Pour la Russie, Vladimir Poutine mise évidemment sur le candidat Donald Trump qui a rappelé à maintes reprises que ce conflit n’avait pas sa raison d’être. Pour l’Ukraine, Vladimir Zelensky estime que plus il marquera des points plus il rendra plus difficile un revirement américain. En effet, on sait que la présidentielle américaine est largement le moment où les USA se renferment sur eux-mêmes et bataillent généralement sur des thématiques très intérieures, dont l’isolationnisme. Cet isolationnisme est aujourd’hui moins puissant mais il existe, il est dans l’ADN de la première puissance ce qui est, convenons-en quelque peu paradoxal…En plus des Usa, l’Union européenne jouera un rôle déterminant : à savoir le cas échéant prendre le relais américain le temps de la campagne présidentielle, libérant ainsi le candidat de la Maison Blanche. L’accélération des fournitures, les assurances financières pleuvent comme à Gravelotte sur l’Ukraine. Pour Bruxelles, il s’agira aussi, en cas de victoire de Trump ou d’un autre Républicain, d’empêcher un repli washingtonien. Ce relai militaire européen qui est largement dans les raisonnements bruxellois doit aussi libérer les assauts des candidats des deux partis américains contre la Chine, la Chine, une puissance qui fait l’unité contre elle.
Si du côté euro-atlantique les scenarii se mettent en place qu’en est-il du côté russe ? Une fois de plus la Chine détient la clef de la suite des événements. Son intérêt serait bien de faire en sorte que la Russie ne s’affaisse pas afin que les euro-atlantiques trop investis en Ukraine ne puissent pas se déployer aussi puissamment contre Pékin sur la question de Taïwan et placer suffisamment d’obstacles sur les « routes de la soie ». Les BRICS sont un embryon, une association purement mercantile avec en ligne de mire une création de monnaie commune. Inévitablement, parce que le dollar ne serait plus utilisé dans leurs échanges, ils susciteront les sanctions américaines et devront donc s’engager sur la voie géopolitique. Les BRICS à l’instar des autres OCS et association des pays d’Asie centrale ne pourront pas faire l’économie d’un affrontement (pas forcément militaire) avec les USA et l’Europe, désormais complétement arrimés. Leur neutralité ne résistera pas au messianisme du dollar : on ne défie pas « Dieu » au risque de l’enfer…

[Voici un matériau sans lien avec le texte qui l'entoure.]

(** The same for a relation merge-update. *)
Lemma update_relation_log `{U : Upper} h src tgt data r o r' :
  update_relation h src tgt data r = (o, r') →
  ∃ l, calls r' = calls r ++ l ∧ l `prefix_of` update_relation_script h src tgt data r.
Proof.
  intros H. destruct r as [ev rv og fl cl].
  unfold update_relation_script, merged_edge_data, merged_edge_content, graph_edges.
  exec H; inversion H; subst; clear H.
  all: norm_log.
  all: try (exists []; split; [by rewrite app_nil_r | apply prefix_nil]).
  all: eexists; split; [reflexivity|].
  all: unfold relation_upsert.
  all: repeat match goal with E : relation_content _ _ _ _ = _ |- _ => rewrite E; clear E end.
  all: first [ done | by eexists | by rewrite app_nil_r ].
Qed.

(** An entity merge-update that returns normally either reports that the
    entity is missing, after the existence check alone, or went through
    all its steps. *)
Lemma update_entity_returns h name data r res r' :
  update_entity h name data r = (Ok res, r') →
  is_Some (chunk_entity_relation_graph r)
  ∧ ((graph_nodes r !! name = None
      ∧ res = entity_not_found name ∧ r' = log_calls [HasNode name] r)
     ∨ (is_Some (graph_nodes r !! name) ∧ is_Some (entities_vdb r)
        ∧ res = entity_updated name (merged_node_data name data r)
        ∧ r' = after_update_entity h name data r)).
Proof.
  intros H. destruct r as [ev rv og fl cl].
  unfold after_update_entity, merged_node_data, graph_nodes.
  exec H; inversion H; subst; clear H.
  all: cbn [chunk_entity_relation_graph entities_vdb]; (split; [done|]).
  all: repeat match goal with
         | E : negb (bool_decide _) = true |- _ =>
             apply negb_true_iff, bool_decide_eq_false in E;
             rewrite <- eq_None_not_Some in E
         | E : negb (bool_decide _) = false |- _ =>
             apply negb_false_iff, bool_decide_eq_true in E
         end.
  - by left.
  - right. do 2 (split; [done|]). split; [done|].
    norm_log. destruct rv; done.
Qed.

Ltac bool_hyps :=
  repeat match goal with
    | E : negb (bool_decide _) = true |- _ =>
        apply negb_true_iff, bool_decide_eq_false in E;
        rewrite <- eq_None_not_Some in E
    | E : negb (bool_decide _) = false |- _ =>
        apply negb_false_iff, bool_decide_eq_true in E
    end.

(** A relation merge-update that returns normally reports the first
    unmet precondition, after existence checks alone, or went through all
    its steps. *)
Lemma update_relation_returns `{U : Upper} h src tgt data r res r' :
  update_relation h src tgt data r = (Ok res, r') →
  let ns := normalize src in
  let nt := normalize tgt in
  is_Some (chunk_entity_relation_graph r)
  ∧ ((graph_nodes r !! ns = None
      ∧ res = source_not_found src ∧ r' = log_calls [HasNode ns; HasNode nt] r)
     ∨ (is_Some (graph_nodes r !! ns) ∧ graph_nodes r !! nt = None
        ∧ res = target_not_found tgt ∧ r' = log_calls [HasNode ns; HasNode nt] r)
     ∨ (is_Some (graph_nodes r !! ns) ∧ is_Some (graph_nodes r !! nt)
        ∧ graph_edges r !! (ns, nt) = None
        ∧ res = relation_not_found src tgt ∧ r' = log_calls (relation_checks src tgt) r)
     ∨ (is_Some (graph_nodes r !! ns) ∧ is_Some (graph_nodes r !! nt)
        ∧ is_Some (graph_edges r !! (ns, nt)) ∧ is_Some (relationships_vdb r)
        ∧ res = relation_updated src tgt (merged_edge_data src tgt data r)
        ∧ ∃ content,
            merged_edge_content src tgt (merged_edge_data src tgt data r) = Ok content
            ∧ r' = after_update_relation h src tgt data content r)).
Proof.
  intros H ns nt. subst ns nt. destruct r as [ev rv og fl cl].
  unfold after_update_relation, merged_edge_data, merged_edge_content, relation_checks,
    graph_nodes, graph_edges.
  exec H; inversion H; subst; clear H.
  all: cbn [chunk_entity_relation_graph entities_vdb relationships_vdb];
       (split; [done|]).
  all: bool_hyps.
  - left. norm_log. done.
  - right; left. norm_log. done.
  - right; right; left. norm_log. done.
  - right; right; right. do 4 (split; [done|]). split; [done|].
    eexists. split; [done|]. norm_log. destruct ev; done.
Qed.
(** X23 on the read of the CSD. *)
Lemma ioctl_register_reads_witness :
  exists s' s1 from,
    disk_ioctl card_csd_full irq_none 32 0 MMC_GET_CSD ready_state
    = Done (RES_OK, OutBytes csd_full) s' /\
    send_cmd card_csd_full irq_none 32 CMD9 0 ready_state = Done 0 s1 /\
    (clk s1 < from)%nat /\ u8 (card_csd_full (from - 1)%nat) = 0xFE /\
    OutBytes csd_full = OutBytes (received card_csd_full from 16).
Proof.
  eexists.
  match goal with
  | |- exists s1 from, ?run = Done ?r ?s /\ _ =>
      assert (H : run = Done r s) by (vm_compute; reflexivity);
      destruct (proj1 (ioctl_register_reads card_csd_full irq_none 32
                         ready_state (OutBytes csd_full) s) H)
        as (s1 & from & P)
  end.
  exists s1, from. split; [exact H|exact P].
Defined.

(** X24 with a card that is ready at once. *)
Lemma ctrl_sync_outcome_witness :
  exists s',
    disk_ioctl card_idle irq_none 8 0 CTRL_SYNC ready_state
    = Done (RES_OK, OutNone) s' /\
    cs_high s' = true.
Proof.
  eexists. split; [vm_compute; reflexivity|].
  match goal with
  | |- cs_high ?s = true =>
      destruct (ctrl_sync_outcome card_idle irq_none 8 ready_state RES_OK
                  OutNone s) as (_ & C & _);
        [reflexivity | vm_compute; reflexivity | exact C]
  end.
Defined.
(** * Local-workgroup-shared tiled matmul programs of the WebGPU backend

    A shallow embedding of [matmul_lws_webgpu.ts] (the plain matmul program
    and the kernel template [makeMatMulLWSSource]) and of the convolution
    program [Conv2DMMLWSProgram] that reuses the same template, followed by
    the properties of the tile planner, the dispatch geometry, the shader key
    and the emitted kernel text.

    Conventions.
    - A JavaScript [number] that holds a tensor dimension is a [Z]; [%] is
      [Z.rem] (truncating, as in JS) and NaN on a zero divisor;
      [Math.ceil (a / b)] rounds the exact rational quotient up.  A
      [number] is a double: sums, products and printed digits of integers
      are those of [Z] as long as every value stays below 2^53 in magnitude,
      and the properties that speak of a computed product or of printed
      dimensions of either sign are stated within that bound.
    - A template literal is a list of chunks, literal text and substituted
      values, rendered by concatenation.
    - A constructor that may [throw] returns a [result]. *)

From Stdlib Require Import ZArith QArith Qround List String Ascii Bool Lia.
From Stdlib Require Import DecimalString DecimalPos DecimalZ.
Import ListNotations.

Local Open Scope string_scope.
Local Open Scope list_scope.
Local Open Scope Z_scope.

(** ** JavaScript values and template literals *)

Module JS.

(** [new C(...)] either yields the object or throws [new Error(msg)]. *)
Inductive result (A : Type) : Type :=
| Ok (a : A)
| Throw (msg : string).
Arguments Ok {A} a.
Arguments Throw {A} msg.

(** [a % b] on integers: the sign follows the dividend, and a zero divisor
    yields NaN, here [None]. *)
Definition rem (a b : Z) : option Z :=
  if b =? 0 then None else Some (Z.rem a b).

(** [x === 0]; NaN is not 0, so [x !== 0] is [negb (is_0 x)]. *)
Definition is_0 (x : option Z) : bool :=
  match x with
  | Some v => v =? 0
  | None => false
  end.

(** [a / b] on integer-valued numbers, as an exact rational.  The divisor
    is not zero wherever the programs divide dimensions of a non-empty
    tensor; the infinities and NaN of a zero divisor are not modelled. *)
Definition quot (a b : Z) : Q := (inject_Z a / inject_Z b)%Q.

Definition Math_ceil (q : Q) : Z := Qceiling q.

(** [`${n}`] for an integer-valued number (below 1e21 in magnitude, where
    JS prints no exponent): decimal digits, with a leading minus sign below
    zero. *)
Definition num (n : Z) : string := NilZero.string_of_int (Z.to_int n).

(** [`${b}`] for a boolean. *)
Definition flag (b : bool) : string :=
  if b then "true" else "false".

Un autre élément intervient, celui de la globalisation/mondialisation du monde créant une interdépendance telle que même un acteur universel supporterait mal des dommages collatéraux de sa remise en cause. A cette mondialisation se greffent les idéologies mondialistes/globalistes qui muraillent le monde, bloquent les répétitions de conflits mondiaux classiques. Quelque part, chacun des acteurs est contraint de se raboter. A cet égard, l’Ukraine aurait pu tout à fait être un enclenchement militaire comme en 1914 (même si n’existent plus les systèmes d’alliances de cette époque). Mais deux éléments au moins l’empêchèrent : la problématique de la mobilisation générale, les contacts continus entre les services qui travaillant dans l’ombre suppléant largement aux raideurs publiques des belligérants, pratiquant une diplomatie secrète qui culmina au XVIIIe siècle. A ces points s’ajoute l’idée même de guerre déclarée à une large échelle rendue plus délicate par l’existence même d’armes transcontinentales : dans le monde clôt plus personne n’est hors de portée !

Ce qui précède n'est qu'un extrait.